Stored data
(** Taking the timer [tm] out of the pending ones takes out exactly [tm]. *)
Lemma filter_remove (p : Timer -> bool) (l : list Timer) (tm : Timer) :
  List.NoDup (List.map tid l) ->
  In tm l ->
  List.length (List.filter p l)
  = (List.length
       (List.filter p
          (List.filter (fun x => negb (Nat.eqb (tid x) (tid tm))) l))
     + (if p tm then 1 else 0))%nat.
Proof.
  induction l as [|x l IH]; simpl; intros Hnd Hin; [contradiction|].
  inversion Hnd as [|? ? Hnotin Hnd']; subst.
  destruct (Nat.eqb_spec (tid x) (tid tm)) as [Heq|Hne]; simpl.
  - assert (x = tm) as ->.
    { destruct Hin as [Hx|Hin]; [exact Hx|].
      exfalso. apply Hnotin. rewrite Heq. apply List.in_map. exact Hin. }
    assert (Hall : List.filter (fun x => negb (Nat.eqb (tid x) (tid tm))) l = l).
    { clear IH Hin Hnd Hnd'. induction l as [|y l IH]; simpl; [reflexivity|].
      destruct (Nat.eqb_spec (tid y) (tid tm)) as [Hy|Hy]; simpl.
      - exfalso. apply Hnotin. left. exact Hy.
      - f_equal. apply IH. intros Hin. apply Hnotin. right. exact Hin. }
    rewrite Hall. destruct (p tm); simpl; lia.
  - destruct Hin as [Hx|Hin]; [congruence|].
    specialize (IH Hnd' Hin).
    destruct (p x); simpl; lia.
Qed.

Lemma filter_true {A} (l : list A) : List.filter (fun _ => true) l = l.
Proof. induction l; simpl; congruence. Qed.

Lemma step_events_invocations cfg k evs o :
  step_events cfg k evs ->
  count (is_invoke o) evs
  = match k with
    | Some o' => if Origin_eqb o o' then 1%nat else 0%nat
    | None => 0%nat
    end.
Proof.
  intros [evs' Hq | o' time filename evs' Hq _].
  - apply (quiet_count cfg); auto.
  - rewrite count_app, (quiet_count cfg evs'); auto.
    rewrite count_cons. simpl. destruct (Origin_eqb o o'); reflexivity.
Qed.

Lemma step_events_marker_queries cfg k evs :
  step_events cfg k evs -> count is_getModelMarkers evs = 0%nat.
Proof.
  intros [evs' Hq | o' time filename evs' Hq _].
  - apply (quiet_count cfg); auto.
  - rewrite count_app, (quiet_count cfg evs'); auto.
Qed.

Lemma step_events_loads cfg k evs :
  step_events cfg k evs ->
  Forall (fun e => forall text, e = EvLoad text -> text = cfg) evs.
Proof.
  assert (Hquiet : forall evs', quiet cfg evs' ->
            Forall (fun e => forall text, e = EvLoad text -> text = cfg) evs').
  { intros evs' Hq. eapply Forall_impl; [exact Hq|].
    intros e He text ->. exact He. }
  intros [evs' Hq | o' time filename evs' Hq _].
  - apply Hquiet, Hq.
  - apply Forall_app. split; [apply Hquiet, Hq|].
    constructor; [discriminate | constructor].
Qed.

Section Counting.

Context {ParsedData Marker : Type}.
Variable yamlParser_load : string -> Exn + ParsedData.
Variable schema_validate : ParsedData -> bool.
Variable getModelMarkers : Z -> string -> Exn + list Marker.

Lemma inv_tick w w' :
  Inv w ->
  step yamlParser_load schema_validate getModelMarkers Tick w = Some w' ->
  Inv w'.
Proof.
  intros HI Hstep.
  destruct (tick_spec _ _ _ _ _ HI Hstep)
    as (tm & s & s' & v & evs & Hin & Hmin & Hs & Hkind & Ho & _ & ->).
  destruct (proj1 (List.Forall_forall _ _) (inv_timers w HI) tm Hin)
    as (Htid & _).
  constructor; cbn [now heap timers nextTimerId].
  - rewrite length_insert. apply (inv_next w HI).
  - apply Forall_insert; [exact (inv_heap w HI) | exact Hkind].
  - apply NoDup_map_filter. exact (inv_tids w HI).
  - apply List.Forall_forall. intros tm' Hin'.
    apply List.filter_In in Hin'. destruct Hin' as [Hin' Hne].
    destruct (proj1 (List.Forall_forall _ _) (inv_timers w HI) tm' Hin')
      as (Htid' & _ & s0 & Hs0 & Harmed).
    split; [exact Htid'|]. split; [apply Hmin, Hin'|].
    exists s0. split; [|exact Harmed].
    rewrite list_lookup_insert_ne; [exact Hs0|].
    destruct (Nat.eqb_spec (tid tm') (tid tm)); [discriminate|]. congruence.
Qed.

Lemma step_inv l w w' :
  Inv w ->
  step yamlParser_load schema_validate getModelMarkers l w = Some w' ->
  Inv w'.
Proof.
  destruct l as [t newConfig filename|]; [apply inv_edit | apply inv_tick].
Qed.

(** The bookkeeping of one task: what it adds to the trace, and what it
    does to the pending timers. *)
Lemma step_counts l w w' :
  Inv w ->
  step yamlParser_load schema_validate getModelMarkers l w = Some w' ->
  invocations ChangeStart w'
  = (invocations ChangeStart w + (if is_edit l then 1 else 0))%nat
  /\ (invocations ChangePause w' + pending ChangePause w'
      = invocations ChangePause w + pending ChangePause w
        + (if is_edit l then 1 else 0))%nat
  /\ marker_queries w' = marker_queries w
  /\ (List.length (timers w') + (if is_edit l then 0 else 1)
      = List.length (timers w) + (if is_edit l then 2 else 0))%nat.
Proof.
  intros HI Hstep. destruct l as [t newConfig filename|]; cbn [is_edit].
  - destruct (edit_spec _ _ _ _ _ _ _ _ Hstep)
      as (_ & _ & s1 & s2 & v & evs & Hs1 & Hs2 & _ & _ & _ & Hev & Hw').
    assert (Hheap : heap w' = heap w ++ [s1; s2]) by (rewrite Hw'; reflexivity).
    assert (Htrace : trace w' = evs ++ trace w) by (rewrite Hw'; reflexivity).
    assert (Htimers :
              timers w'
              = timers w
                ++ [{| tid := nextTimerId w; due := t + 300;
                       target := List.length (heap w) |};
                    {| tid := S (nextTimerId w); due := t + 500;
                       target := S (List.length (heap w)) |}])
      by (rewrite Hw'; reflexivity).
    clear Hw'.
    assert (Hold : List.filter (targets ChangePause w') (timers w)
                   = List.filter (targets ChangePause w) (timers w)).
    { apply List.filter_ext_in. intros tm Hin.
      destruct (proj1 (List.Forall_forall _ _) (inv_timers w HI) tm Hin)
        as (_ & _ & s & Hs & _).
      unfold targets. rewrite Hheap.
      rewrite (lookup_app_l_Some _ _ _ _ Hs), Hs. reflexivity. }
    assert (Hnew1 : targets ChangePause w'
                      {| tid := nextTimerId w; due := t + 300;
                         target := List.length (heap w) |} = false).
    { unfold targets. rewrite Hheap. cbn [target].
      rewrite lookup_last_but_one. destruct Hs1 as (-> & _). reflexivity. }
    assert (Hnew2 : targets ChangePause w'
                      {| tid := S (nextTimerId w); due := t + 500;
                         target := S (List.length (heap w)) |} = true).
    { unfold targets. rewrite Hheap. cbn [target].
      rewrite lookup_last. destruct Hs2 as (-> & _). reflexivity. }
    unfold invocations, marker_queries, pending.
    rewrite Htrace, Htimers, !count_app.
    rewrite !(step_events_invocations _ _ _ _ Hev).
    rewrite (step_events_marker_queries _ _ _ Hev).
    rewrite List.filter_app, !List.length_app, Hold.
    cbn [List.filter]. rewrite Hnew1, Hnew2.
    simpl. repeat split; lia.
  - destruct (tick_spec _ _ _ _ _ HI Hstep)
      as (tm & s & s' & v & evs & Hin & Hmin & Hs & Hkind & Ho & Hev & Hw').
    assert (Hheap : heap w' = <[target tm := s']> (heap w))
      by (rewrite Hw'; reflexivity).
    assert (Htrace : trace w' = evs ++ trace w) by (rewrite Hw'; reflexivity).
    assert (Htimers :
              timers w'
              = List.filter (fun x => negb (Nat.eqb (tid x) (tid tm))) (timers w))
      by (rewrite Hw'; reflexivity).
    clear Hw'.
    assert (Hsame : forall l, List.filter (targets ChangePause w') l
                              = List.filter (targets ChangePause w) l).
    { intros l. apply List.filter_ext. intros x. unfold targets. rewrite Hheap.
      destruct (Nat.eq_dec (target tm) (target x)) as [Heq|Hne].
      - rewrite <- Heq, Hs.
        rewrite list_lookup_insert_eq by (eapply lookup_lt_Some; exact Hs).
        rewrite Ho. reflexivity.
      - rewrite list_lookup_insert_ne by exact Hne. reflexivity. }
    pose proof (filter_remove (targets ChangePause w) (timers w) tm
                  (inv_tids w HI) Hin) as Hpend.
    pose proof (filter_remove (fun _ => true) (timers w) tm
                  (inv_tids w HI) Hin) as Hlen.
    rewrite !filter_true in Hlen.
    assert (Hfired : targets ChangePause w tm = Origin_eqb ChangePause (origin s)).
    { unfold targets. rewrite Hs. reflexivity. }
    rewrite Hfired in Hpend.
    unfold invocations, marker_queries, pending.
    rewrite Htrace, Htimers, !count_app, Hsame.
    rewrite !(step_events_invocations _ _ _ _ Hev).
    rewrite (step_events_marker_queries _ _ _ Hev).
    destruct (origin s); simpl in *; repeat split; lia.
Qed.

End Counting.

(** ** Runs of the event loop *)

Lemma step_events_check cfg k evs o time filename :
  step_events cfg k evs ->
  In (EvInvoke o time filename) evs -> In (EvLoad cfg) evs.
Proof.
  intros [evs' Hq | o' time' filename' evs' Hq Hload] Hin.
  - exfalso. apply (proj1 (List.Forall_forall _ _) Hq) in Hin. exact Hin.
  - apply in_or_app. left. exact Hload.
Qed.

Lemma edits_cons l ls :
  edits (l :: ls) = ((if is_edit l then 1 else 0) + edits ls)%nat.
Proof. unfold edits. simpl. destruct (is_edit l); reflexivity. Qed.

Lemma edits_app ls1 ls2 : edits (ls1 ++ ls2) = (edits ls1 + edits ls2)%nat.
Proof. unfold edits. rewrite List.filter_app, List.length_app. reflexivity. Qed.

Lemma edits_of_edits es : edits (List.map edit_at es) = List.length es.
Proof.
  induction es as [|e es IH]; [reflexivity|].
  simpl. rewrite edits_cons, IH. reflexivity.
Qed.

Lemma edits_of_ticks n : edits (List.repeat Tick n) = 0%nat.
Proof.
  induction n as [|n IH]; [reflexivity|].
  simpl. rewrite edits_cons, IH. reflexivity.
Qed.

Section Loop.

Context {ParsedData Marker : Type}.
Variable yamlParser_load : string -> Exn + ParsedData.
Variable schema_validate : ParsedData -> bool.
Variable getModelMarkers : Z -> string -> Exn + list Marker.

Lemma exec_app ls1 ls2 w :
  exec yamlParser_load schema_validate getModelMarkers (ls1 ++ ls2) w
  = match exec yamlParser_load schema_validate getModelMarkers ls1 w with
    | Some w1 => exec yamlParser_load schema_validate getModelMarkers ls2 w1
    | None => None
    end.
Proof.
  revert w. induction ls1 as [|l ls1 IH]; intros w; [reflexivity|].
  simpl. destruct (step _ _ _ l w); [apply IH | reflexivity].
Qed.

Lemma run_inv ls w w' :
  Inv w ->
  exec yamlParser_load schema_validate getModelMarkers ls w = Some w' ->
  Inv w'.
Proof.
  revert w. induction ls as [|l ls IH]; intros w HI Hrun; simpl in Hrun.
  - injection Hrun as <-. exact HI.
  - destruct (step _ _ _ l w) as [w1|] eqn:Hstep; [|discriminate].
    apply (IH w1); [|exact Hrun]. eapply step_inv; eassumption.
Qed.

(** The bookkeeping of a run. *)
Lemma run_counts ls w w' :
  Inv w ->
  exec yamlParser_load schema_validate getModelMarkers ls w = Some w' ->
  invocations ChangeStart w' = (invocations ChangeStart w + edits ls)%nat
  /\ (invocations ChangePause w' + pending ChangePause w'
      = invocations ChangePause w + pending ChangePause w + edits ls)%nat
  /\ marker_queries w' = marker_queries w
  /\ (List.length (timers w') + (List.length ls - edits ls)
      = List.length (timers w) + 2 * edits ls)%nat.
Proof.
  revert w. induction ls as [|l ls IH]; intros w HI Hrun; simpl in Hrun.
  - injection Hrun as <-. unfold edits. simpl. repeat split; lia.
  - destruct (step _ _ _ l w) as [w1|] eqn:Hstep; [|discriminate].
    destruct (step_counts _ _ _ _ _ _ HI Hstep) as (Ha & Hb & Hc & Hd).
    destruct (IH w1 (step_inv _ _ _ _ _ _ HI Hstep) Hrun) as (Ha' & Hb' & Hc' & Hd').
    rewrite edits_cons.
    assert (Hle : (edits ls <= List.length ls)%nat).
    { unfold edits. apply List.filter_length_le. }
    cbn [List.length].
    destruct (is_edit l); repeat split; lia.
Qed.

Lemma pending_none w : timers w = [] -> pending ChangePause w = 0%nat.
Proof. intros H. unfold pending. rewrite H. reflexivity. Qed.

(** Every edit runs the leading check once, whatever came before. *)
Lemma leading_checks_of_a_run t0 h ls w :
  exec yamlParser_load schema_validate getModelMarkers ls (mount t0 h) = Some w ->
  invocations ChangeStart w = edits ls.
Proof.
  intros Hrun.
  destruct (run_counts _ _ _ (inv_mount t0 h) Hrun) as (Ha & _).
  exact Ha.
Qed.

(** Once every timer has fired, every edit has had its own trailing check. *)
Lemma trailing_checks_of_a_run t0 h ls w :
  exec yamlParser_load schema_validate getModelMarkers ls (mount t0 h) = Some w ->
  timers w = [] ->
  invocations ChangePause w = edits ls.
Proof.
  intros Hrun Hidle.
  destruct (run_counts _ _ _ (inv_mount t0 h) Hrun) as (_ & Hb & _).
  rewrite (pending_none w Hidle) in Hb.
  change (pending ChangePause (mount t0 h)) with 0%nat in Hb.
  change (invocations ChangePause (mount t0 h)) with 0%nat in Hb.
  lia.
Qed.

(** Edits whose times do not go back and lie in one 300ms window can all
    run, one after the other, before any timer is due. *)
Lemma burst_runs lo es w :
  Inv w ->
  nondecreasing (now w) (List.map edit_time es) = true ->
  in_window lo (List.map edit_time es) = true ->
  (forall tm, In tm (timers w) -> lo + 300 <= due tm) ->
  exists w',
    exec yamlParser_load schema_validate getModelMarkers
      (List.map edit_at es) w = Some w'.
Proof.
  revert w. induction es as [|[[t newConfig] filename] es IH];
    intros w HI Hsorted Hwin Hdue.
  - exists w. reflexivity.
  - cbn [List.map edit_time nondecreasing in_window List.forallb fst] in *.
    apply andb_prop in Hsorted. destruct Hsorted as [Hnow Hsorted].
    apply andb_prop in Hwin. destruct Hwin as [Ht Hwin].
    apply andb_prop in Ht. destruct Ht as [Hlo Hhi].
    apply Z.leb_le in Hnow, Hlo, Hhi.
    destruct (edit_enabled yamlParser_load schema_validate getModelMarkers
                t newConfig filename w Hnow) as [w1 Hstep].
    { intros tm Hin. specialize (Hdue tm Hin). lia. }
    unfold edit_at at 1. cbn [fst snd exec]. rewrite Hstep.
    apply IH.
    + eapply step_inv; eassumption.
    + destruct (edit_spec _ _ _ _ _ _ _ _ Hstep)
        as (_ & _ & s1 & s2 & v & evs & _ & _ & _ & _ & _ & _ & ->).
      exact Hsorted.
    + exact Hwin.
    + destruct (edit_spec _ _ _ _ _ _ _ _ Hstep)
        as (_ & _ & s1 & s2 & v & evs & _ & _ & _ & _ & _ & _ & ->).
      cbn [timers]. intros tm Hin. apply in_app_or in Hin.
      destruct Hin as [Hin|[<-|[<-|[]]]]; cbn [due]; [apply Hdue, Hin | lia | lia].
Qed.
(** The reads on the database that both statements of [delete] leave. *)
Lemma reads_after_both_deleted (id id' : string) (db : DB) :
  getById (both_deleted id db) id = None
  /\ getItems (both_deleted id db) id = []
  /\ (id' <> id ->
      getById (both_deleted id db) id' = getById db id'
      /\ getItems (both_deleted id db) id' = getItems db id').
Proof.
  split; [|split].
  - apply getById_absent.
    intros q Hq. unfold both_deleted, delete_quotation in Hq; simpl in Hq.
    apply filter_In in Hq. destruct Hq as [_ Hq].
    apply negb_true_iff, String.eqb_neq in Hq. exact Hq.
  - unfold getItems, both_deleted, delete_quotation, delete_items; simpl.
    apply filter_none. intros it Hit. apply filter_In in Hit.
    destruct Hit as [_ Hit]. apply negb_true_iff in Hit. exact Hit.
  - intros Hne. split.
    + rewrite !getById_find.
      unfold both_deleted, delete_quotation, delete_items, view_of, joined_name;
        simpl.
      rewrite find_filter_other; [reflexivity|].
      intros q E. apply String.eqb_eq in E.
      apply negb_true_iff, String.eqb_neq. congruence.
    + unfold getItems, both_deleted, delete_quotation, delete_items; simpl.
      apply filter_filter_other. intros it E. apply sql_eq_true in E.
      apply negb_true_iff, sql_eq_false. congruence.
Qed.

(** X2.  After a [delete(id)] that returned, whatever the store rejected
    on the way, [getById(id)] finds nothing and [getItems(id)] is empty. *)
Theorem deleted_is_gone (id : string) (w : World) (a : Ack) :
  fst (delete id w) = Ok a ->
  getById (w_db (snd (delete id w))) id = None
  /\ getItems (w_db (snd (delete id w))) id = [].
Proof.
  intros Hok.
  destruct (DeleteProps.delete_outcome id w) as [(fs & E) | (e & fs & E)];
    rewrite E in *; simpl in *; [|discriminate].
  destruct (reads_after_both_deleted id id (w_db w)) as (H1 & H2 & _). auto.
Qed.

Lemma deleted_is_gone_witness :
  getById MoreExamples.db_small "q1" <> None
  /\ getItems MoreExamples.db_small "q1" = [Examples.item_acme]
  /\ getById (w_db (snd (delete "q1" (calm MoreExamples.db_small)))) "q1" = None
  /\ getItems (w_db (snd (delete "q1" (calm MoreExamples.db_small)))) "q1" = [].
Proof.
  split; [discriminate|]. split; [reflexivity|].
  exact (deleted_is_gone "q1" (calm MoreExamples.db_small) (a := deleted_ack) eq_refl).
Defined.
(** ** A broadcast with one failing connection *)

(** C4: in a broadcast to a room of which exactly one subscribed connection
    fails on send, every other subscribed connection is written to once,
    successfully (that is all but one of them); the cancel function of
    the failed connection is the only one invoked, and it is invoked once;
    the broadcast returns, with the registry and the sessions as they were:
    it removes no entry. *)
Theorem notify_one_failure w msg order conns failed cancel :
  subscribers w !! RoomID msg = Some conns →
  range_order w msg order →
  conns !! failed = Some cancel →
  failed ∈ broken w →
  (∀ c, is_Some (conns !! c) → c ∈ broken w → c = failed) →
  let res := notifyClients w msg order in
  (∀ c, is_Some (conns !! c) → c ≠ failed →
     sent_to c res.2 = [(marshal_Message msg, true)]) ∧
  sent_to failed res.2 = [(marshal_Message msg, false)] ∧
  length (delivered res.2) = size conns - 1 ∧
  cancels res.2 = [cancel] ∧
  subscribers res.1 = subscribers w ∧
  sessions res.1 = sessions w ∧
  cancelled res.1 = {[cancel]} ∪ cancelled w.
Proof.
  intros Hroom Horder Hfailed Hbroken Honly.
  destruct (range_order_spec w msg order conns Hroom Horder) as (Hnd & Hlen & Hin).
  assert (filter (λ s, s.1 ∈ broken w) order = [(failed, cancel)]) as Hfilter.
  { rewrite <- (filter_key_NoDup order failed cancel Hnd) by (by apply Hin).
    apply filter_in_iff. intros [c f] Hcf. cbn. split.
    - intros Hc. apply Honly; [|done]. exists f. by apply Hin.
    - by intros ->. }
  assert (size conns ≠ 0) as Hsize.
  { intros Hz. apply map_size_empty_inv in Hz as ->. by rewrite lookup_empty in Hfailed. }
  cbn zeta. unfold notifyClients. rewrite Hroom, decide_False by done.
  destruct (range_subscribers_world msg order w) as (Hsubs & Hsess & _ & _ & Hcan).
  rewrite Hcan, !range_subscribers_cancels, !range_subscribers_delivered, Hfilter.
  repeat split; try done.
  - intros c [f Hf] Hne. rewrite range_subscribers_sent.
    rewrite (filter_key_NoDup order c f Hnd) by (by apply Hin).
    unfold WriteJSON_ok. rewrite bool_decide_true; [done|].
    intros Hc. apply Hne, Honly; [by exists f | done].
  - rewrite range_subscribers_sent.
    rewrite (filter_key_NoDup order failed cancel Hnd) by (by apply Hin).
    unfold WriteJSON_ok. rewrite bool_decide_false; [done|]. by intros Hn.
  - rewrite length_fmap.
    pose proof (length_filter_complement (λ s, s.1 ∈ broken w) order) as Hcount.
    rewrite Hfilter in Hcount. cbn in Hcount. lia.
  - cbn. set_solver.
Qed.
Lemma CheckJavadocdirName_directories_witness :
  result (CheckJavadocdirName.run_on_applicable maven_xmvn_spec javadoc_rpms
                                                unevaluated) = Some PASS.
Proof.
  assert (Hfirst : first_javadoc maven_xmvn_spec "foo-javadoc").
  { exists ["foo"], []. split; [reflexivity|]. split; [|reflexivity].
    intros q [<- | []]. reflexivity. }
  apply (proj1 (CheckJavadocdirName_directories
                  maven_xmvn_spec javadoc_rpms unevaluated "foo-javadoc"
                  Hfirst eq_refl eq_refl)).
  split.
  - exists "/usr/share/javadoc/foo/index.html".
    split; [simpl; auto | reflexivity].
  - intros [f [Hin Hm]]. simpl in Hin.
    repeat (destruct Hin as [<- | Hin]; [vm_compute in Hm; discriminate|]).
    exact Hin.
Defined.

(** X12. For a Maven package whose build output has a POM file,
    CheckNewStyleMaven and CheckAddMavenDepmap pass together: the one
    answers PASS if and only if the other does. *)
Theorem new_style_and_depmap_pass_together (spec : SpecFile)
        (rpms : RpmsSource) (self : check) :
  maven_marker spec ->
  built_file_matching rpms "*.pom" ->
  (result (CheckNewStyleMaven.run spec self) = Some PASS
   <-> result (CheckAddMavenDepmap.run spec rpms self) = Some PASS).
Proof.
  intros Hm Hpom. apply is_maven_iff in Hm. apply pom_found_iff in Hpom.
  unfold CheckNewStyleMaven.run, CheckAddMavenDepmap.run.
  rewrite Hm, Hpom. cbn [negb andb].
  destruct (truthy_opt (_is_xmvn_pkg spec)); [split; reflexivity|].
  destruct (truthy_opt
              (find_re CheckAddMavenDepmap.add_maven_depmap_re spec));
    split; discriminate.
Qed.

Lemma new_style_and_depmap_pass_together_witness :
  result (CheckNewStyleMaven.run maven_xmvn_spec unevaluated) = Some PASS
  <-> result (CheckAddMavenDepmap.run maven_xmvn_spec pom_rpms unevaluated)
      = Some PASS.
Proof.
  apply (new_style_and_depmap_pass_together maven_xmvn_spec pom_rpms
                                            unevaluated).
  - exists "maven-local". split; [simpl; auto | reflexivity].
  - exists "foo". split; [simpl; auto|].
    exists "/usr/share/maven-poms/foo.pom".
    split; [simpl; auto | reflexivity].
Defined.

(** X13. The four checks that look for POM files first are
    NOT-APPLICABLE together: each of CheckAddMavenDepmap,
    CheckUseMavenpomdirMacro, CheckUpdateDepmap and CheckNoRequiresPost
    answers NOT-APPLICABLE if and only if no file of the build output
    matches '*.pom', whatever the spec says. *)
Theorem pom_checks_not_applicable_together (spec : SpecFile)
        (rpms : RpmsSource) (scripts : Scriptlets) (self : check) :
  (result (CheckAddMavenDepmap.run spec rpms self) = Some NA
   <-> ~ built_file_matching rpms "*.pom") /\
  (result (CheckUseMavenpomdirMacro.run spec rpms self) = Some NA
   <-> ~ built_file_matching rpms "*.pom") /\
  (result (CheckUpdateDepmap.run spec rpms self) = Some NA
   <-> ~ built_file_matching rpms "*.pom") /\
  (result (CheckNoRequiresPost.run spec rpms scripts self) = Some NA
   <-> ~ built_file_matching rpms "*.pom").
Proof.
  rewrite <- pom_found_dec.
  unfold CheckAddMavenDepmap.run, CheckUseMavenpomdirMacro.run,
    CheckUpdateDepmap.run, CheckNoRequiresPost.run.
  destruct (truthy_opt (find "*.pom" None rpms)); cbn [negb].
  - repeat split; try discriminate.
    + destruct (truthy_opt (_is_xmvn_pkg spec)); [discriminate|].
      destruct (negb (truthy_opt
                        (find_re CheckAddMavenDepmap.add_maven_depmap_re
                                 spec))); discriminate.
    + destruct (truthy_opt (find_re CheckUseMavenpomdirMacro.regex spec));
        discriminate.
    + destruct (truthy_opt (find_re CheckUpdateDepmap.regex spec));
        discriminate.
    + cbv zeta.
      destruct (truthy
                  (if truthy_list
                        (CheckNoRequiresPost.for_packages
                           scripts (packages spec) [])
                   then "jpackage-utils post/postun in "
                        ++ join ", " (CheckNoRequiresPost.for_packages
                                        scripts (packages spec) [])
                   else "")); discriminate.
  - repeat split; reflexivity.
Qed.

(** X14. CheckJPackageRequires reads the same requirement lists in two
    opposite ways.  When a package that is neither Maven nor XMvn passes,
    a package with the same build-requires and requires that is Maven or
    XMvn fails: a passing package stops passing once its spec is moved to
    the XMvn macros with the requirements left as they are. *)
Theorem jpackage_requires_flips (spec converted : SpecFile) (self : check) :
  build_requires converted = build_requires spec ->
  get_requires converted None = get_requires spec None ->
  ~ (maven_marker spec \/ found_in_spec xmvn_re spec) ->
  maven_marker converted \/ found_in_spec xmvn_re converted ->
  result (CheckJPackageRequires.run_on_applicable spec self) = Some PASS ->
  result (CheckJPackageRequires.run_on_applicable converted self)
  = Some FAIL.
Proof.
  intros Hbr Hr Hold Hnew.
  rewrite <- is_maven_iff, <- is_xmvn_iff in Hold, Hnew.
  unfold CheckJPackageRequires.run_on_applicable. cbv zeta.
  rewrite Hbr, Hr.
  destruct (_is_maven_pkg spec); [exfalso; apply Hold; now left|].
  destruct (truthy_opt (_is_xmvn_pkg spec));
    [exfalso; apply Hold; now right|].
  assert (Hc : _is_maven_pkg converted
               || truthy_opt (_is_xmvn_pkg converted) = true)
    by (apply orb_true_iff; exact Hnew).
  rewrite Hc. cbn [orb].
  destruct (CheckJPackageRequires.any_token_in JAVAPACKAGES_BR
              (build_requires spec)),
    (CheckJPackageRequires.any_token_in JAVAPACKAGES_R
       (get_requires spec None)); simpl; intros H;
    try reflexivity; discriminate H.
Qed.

● WORK REQUEST
Please give again the lines above between the line holding "rewrite find_filter_other; [reflexivity|]." and the line holding "apply filter_filter_other. intros", inclusive, exactly as they are and with nothing added.

● ANSWER TO THIS TASK
      rewrite find_filter_other; [reflexivity|].
      intros q E. apply String.eqb_eq in E.
      apply negb_true_iff, String.eqb_neq. congruence.
    + unfold getItems, both_deleted, delete_quotation, delete_items; simpl.
      apply filter_filter_other. intros it E. apply sql_eq_true in E.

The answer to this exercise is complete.